## MATERIAL FOR THIS EXERCISE
------------------------------------------------------------------------

Lemma pull_turn_other client clocks peer st id :
  id <> rn_NodeID peer -> slice id (pull_turn client clocks peer st) = slice id st.
Proof.
  intros Hne. destruct st as [[errs p] s]. unfold pull_turn. cbv zeta.
  destruct (_ || _); [done|]. destruct (_ || _); [done|].
  destruct (pullPeer _ _ _ _ _) as [r s'] eqn:E.
  assert (Hs : fs_snapshots s' !! id = fs_snapshots s !! id).
  { apply pullPeer_snapshot in E as [[-> _]|(sn & Hv & -> & _)]; [done|].
    apply validate_id in Hv. destruct (decide (sn_NodeID sn = "")) as [E0|Hn].
    - by rewrite UpsertSnapshot_empty.
    - rewrite UpsertSnapshot_lookup by done. rewrite Hv.
      by destruct (String.eqb_spec id (rn_NodeID peer)). }
  destruct r; unfold slice; simpl; rewrite Hs; [by rewrite lookup_delete_ne|by rewrite lookup_insert_ne].
Qed.
Lemma pull_turn_rest client clocks peer st : same_rest st (pull_turn client clocks peer st).
Proof.
  destruct st as [[errs p] s]. unfold pull_turn. cbv zeta.
  destruct (_ || _); [done|]. destruct (_ || _); [done|].
  destruct (pullPeer _ _ _ _ _) as [r s'] eqn:E.
  assert (Hs : set_snapshots ∅ s = set_snapshots ∅ s').
  { apply pullPeer_snapshot in E as [[-> _]|(sn & Hv & -> & _)]; [done|].
    unfold UpsertSnapshot. by destruct (is_empty _). }
  destruct r; by split.
Qed.
Lemma pullPeer_local client peer t p1 p2 s1 s2 :
  pl_maxSnapshotBytes p1 = pl_maxSnapshotBytes p2 ->
  fs_snapshots s1 !! rn_NodeID peer = fs_snapshots s2 !! rn_NodeID peer ->
  (pullPeer client peer t p1 s1).1 = (pullPeer client peer t p2 s2).1
  /\ fs_snapshots (pullPeer client peer t p1 s1).2 !! rn_NodeID peer
     = fs_snapshots (pullPeer client peer t p2 s2).2 !! rn_NodeID peer.
Proof.
  intros Hm Hs. unfold pullPeer, decodeSnapshot. rewrite Hm.
  destruct (is_empty (TrimSpace (rn_PresenceURL peer))); [done|].
  destruct (hc_NewRequest _ _); [done|]. destruct (hc_Do _ _) as [[status body]|]; [|done].
  destruct (_ || _); [done|]. destruct (if _ <? _ then _ else _) as [sn|]; [|done].
  rewrite (validate_local sn peer t s1 s2 Hs).
  destruct (validateSnapshot sn peer t s2) as [[]|] eqn:Hv; [|done]. split; [done|].
  simpl. apply validate_id in Hv. unfold UpsertSnapshot. destruct (is_empty _); [done|]. simpl.
  by rewrite Hv, !lookup_insert_eq.
Qed.
Lemma pull_turn_slice client clocks peer st1 st2 :
  same_rest st1 st2 -> slice (rn_NodeID peer) st1 = slice (rn_NodeID peer) st2 ->
  slice (rn_NodeID peer) (pull_turn client clocks peer st1)
  = slice (rn_NodeID peer) (pull_turn client clocks peer st2).
Proof.
  intros Hr Hs. pose proof (same_rest_fields _ _ Hr) as (R1 & R2 & R3 & R4 & R5 & R6).
  destruct st1 as [[errs1 p1] s1], st2 as [[errs2 p2] s2]. unfold slice in Hs. simpl in *.
  injection Hs as Hf Hsn. unfold pull_turn. cbv zeta. rewrite R1.
  destruct (_ || _); [by unfold slice; simpl; rewrite Hf, Hsn|].
  unfold peerEligible. rewrite Hf.
  destruct (_ || _); [by unfold slice; simpl; rewrite Hf, Hsn|].
  set (t := pc_validate _).
  destruct (pullPeer_local client peer t p1 p2 s1 s2 R2 Hsn) as [E1 E2].
  destruct (pullPeer client peer t p1 s1) as [r1 s1'], (pullPeer client peer t p2 s2) as [r2 s2'].
  simpl in E1, E2. subst r2. destruct r1; unfold slice; simpl; rewrite E2.
  - by rewrite !lookup_delete_eq.
  - unfold recordFailure, backoffDelay. simpl. by rewrite !lookup_insert_eq, Hf, R3, R4.
Qed.

Lemma pull_fold client clocks peers st id :
  NoDup (map rn_NodeID peers) ->
  slice id (foldl (fun st peer => pull_turn client clocks peer st) st peers)
  = match List.find (fun peer => String.eqb (rn_NodeID peer) id) peers with
    | Some peer => slice id (pull_turn client clocks peer st)
    | None => slice id st
    end
  /\ same_rest st (foldl (fun st peer => pull_turn client clocks peer st) st peers).
Proof.
  assert (Htrans : forall a b c, same_rest a b -> same_rest b c -> same_rest a c).
  { intros a b c [H1 H2] [H3 H4]. split; congruence. }
  revert st. induction peers as [|peer peers IH]; intros st Hnd; [done|]. cbn [foldl List.find].
  simpl in Hnd. apply NoDup_cons in Hnd as [Hnin Hnd].
  destruct (IH (pull_turn client clocks peer st) Hnd) as [E R].
  split; [|eapply Htrans; [apply pull_turn_rest|exact R]]. rewrite E.
  destruct (String.eqb_spec (rn_NodeID peer) id) as [<-|Hne].
  - destruct (List.find _ peers) as [peer'|] eqn:Ef; [|done]. exfalso. apply Hnin.
    apply List.find_some in Ef as [Hin Hid]. apply String.eqb_eq in Hid. rewrite <- Hid.
    by apply list_elem_of_In, in_map.
  - destruct (List.find _ peers) as [peer'|] eqn:Ef; [|by apply pull_turn_other].
    apply List.find_some in Ef as [_ Hid]. apply String.eqb_eq in Hid. subst id.
    apply pull_turn_slice; [|by apply pull_turn_other].
    destruct (pull_turn_rest client clocks peer st) as [A B]. by split.
Qed.

Lemma elem_of_ActivePeers s now peer :
  store_ok s -> peer ∈ ActivePeers now s <->
  fs_peers s !! rn_NodeID peer = Some peer /\ peerExpired peer now = false.
Proof.
  intros Hok. unfold ActivePeers. rewrite elem_of_SliceStable, list_elem_of_In, filter_In, negb_true_iff.
  rewrite <- list_elem_of_In, list_elem_of_fmap. apply and_iff_compat_r. split.
  - intros ([id p] & -> & Hin). apply elem_of_range in Hin. simpl. by rewrite (so_peers s Hok id p Hin).
  - intros H. exists (rn_NodeID peer, peer). by rewrite elem_of_range.
Qed.
Lemma ActivePeers_NoDup s now : store_ok s -> NoDup (map rn_NodeID (ActivePeers now s)).
Proof.
  intros Hok. unfold ActivePeers. rewrite (Permutation_map _ (SliceStable_perm _ _)).
  assert (Hall : NoDup (map rn_NodeID (map_range (fs_peers s)).*2)).
  { change (map rn_NodeID (map_range (fs_peers s)).*2) with (map rn_NodeID (map snd (map_range (fs_peers s)))).
    rewrite map_map. rewrite (map_ext_in _ fst); [apply range_fst_NoDup|].
    intros [id p] Hin. apply list_elem_of_In, elem_of_range in Hin. by apply (so_peers s Hok). }
  revert Hall. generalize (map_range (fs_peers s)).*2. induction l as [|x l IH]; [done|]. simpl.
  intros [Hn Hnd]%NoDup_cons. destruct (negb _); [|by apply IH]. simpl. constructor; [|by apply IH].
  intros Hin. apply Hn. apply list_elem_of_In, in_map_iff in Hin as (y & <- & Hy).
  apply filter_In in Hy as [Hy _]. by apply list_elem_of_In, in_map.
Qed.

------------------------------------------------------------------------

## TASK REQUIREMENTS
Each line above should be copied exactly, with no line missing.

## ANSWER BOX
Lemma pull_turn_other client clocks peer st id :
  id <> rn_NodeID peer -> slice id (pull_turn client clocks peer st) = slice id st.
Proof.
  intros Hne. destruct st as [[errs p] s]. unfold pull_turn. cbv zeta.
  destruct (_ || _); [done|]. destruct (_ || _); [done|].
  destruct (pullPeer _ _ _ _ _) as [r s'] eqn:E.
  assert (Hs : fs_snapshots s' !! id = fs_snapshots s !! id).
  { apply pullPeer_snapshot in E as [[-> _]|(sn & Hv & -> & _)]; [done|].
    apply validate_id in Hv. destruct (decide (sn_NodeID sn = "")) as [E0|Hn].
    - by rewrite UpsertSnapshot_empty.
    - rewrite UpsertSnapshot_lookup by done. rewrite Hv.
      by destruct (String.eqb_spec id (rn_NodeID peer)). }
  destruct r; unfold slice; simpl; rewrite Hs; [by rewrite lookup_delete_ne|by rewrite lookup_insert_ne].
Qed.
Lemma pull_turn_rest client clocks peer st : same_rest st (pull_turn client clocks peer st).
Proof.
  destruct st as [[errs p] s]. unfold pull_turn. cbv zeta.
  destruct (_ || _); [done|]. destruct (_ || _); [done|].
  destruct (pullPeer _ _ _ _ _) as [r s'] eqn:E.
  assert (Hs : set_snapshots ∅ s = set_snapshots ∅ s').
  { apply pullPeer_snapshot in E as [[-> _]|(sn & Hv & -> & _)]; [done|].
    unfold UpsertSnapshot. by destruct (is_empty _). }
  destruct r; by split.
Qed.
Lemma pullPeer_local client peer t p1 p2 s1 s2 :
  pl_maxSnapshotBytes p1 = pl_maxSnapshotBytes p2 ->
  fs_snapshots s1 !! rn_NodeID peer = fs_snapshots s2 !! rn_NodeID peer ->
  (pullPeer client peer t p1 s1).1 = (pullPeer client peer t p2 s2).1
  /\ fs_snapshots (pullPeer client peer t p1 s1).2 !! rn_NodeID peer
     = fs_snapshots (pullPeer client peer t p2 s2).2 !! rn_NodeID peer.
Proof.
  intros Hm Hs. unfold pullPeer, decodeSnapshot. rewrite Hm.
  destruct (is_empty (TrimSpace (rn_PresenceURL peer))); [done|].
  destruct (hc_NewRequest _ _); [done|]. destruct (hc_Do _ _) as [[status body]|]; [|done].
  destruct (_ || _); [done|]. destruct (if _ <? _ then _ else _) as [sn|]; [|done].
  rewrite (validate_local sn peer t s1 s2 Hs).
  destruct (validateSnapshot sn peer t s2) as [[]|] eqn:Hv; [|done]. split; [done|].
  simpl. apply validate_id in Hv. unfold UpsertSnapshot. destruct (is_empty _); [done|]. simpl.
  by rewrite Hv, !lookup_insert_eq.
Qed.
Lemma pull_turn_slice client clocks peer st1 st2 :
  same_rest st1 st2 -> slice (rn_NodeID peer) st1 = slice (rn_NodeID peer) st2 ->
  slice (rn_NodeID peer) (pull_turn client clocks peer st1)
  = slice (rn_NodeID peer) (pull_turn client clocks peer st2).
Proof.
  intros Hr Hs. pose proof (same_rest_fields _ _ Hr) as (R1 & R2 & R3 & R4 & R5 & R6).
  destruct st1 as [[errs1 p1] s1], st2 as [[errs2 p2] s2]. unfold slice in Hs. simpl in *.
  injection Hs as Hf Hsn. unfold pull_turn. cbv zeta. rewrite R1.
  destruct (_ || _); [by unfold slice; simpl; rewrite Hf, Hsn|].
  unfold peerEligible. rewrite Hf.
  destruct (_ || _); [by unfold slice; simpl; rewrite Hf, Hsn|].
  set (t := pc_validate _).
  destruct (pullPeer_local client peer t p1 p2 s1 s2 R2 Hsn) as [E1 E2].
  destruct (pullPeer client peer t p1 s1) as [r1 s1'], (pullPeer client peer t p2 s2) as [r2 s2'].
  simpl in E1, E2. subst r2. destruct r1; unfold slice; simpl; rewrite E2.
  - by rewrite !lookup_delete_eq.
  - unfold recordFailure, backoffDelay. simpl. by rewrite !lookup_insert_eq, Hf, R3, R4.
Qed.

Lemma pull_fold client clocks peers st id :
  NoDup (map rn_NodeID peers) ->
  slice id (foldl (fun st peer => pull_turn client clocks peer st) st peers)
  = match List.find (fun peer => String.eqb (rn_NodeID peer) id) peers with
    | Some peer => slice id (pull_turn client clocks peer st)
    | None => slice id st
    end
  /\ same_rest st (foldl (fun st peer => pull_turn client clocks peer st) st peers).
Proof.
  assert (Htrans : forall a b c, same_rest a b -> same_rest b c -> same_rest a c).
  { intros a b c [H1 H2] [H3 H4]. split; congruence. }
  revert st. induction peers as [|peer peers IH]; intros st Hnd; [done|]. cbn [foldl List.find].
  simpl in Hnd. apply NoDup_cons in Hnd as [Hnin Hnd].
  destruct (IH (pull_turn client clocks peer st) Hnd) as [E R].
  split; [|eapply Htrans; [apply pull_turn_rest|exact R]]. rewrite E.
  destruct (String.eqb_spec (rn_NodeID peer) id) as [<-|Hne].
  - destruct (List.find _ peers) as [peer'|] eqn:Ef; [|done]. exfalso. apply Hnin.
    apply List.find_some in Ef as [Hin Hid]. apply String.eqb_eq in Hid. rewrite <- Hid.
    by apply list_elem_of_In, in_map.
  - destruct (List.find _ peers) as [peer'|] eqn:Ef; [|by apply pull_turn_other].
    apply List.find_some in Ef as [_ Hid]. apply String.eqb_eq in Hid. subst id.
    apply pull_turn_slice; [|by apply pull_turn_other].
    destruct (pull_turn_rest client clocks peer st) as [A B]. by split.
Qed.

Lemma elem_of_ActivePeers s now peer :
  store_ok s -> peer ∈ ActivePeers now s <->
  fs_peers s !! rn_NodeID peer = Some peer /\ peerExpired peer now = false.
Proof.
  intros Hok. unfold ActivePeers. rewrite elem_of_SliceStable, list_elem_of_In, filter_In, negb_true_iff.
  rewrite <- list_elem_of_In, list_elem_of_fmap. apply and_iff_compat_r. split.
  - intros ([id p] & -> & Hin). apply elem_of_range in Hin. simpl. by rewrite (so_peers s Hok id p Hin).
  - intros H. exists (rn_NodeID peer, peer). by rewrite elem_of_range.
Qed.
Lemma ActivePeers_NoDup s now : store_ok s -> NoDup (map rn_NodeID (ActivePeers now s)).
Proof.
  intros Hok. unfold ActivePeers. rewrite (Permutation_map _ (SliceStable_perm _ _)).
  assert (Hall : NoDup (map rn_NodeID (map_range (fs_peers s)).*2)).
  { change (map rn_NodeID (map_range (fs_peers s)).*2) with (map rn_NodeID (map snd (map_range (fs_peers s)))).
    rewrite map_map. rewrite (map_ext_in _ fst); [apply range_fst_NoDup|].
    intros [id p] Hin. apply list_elem_of_In, elem_of_range in Hin. by apply (so_peers s Hok). }
  revert Hall. generalize (map_range (fs_peers s)).*2. induction l as [|x l IH]; [done|]. simpl.
  intros [Hn Hnd]%NoDup_cons. destruct (negb _); [|by apply IH]. simpl. constructor; [|by apply IH].
  intros Hin. apply Hn. apply list_elem_of_In, in_map_iff in Hin as (y & <- & Hy).
  apply filter_In in Hy as [Hy _]. by apply list_elem_of_In, in_map.
Qed.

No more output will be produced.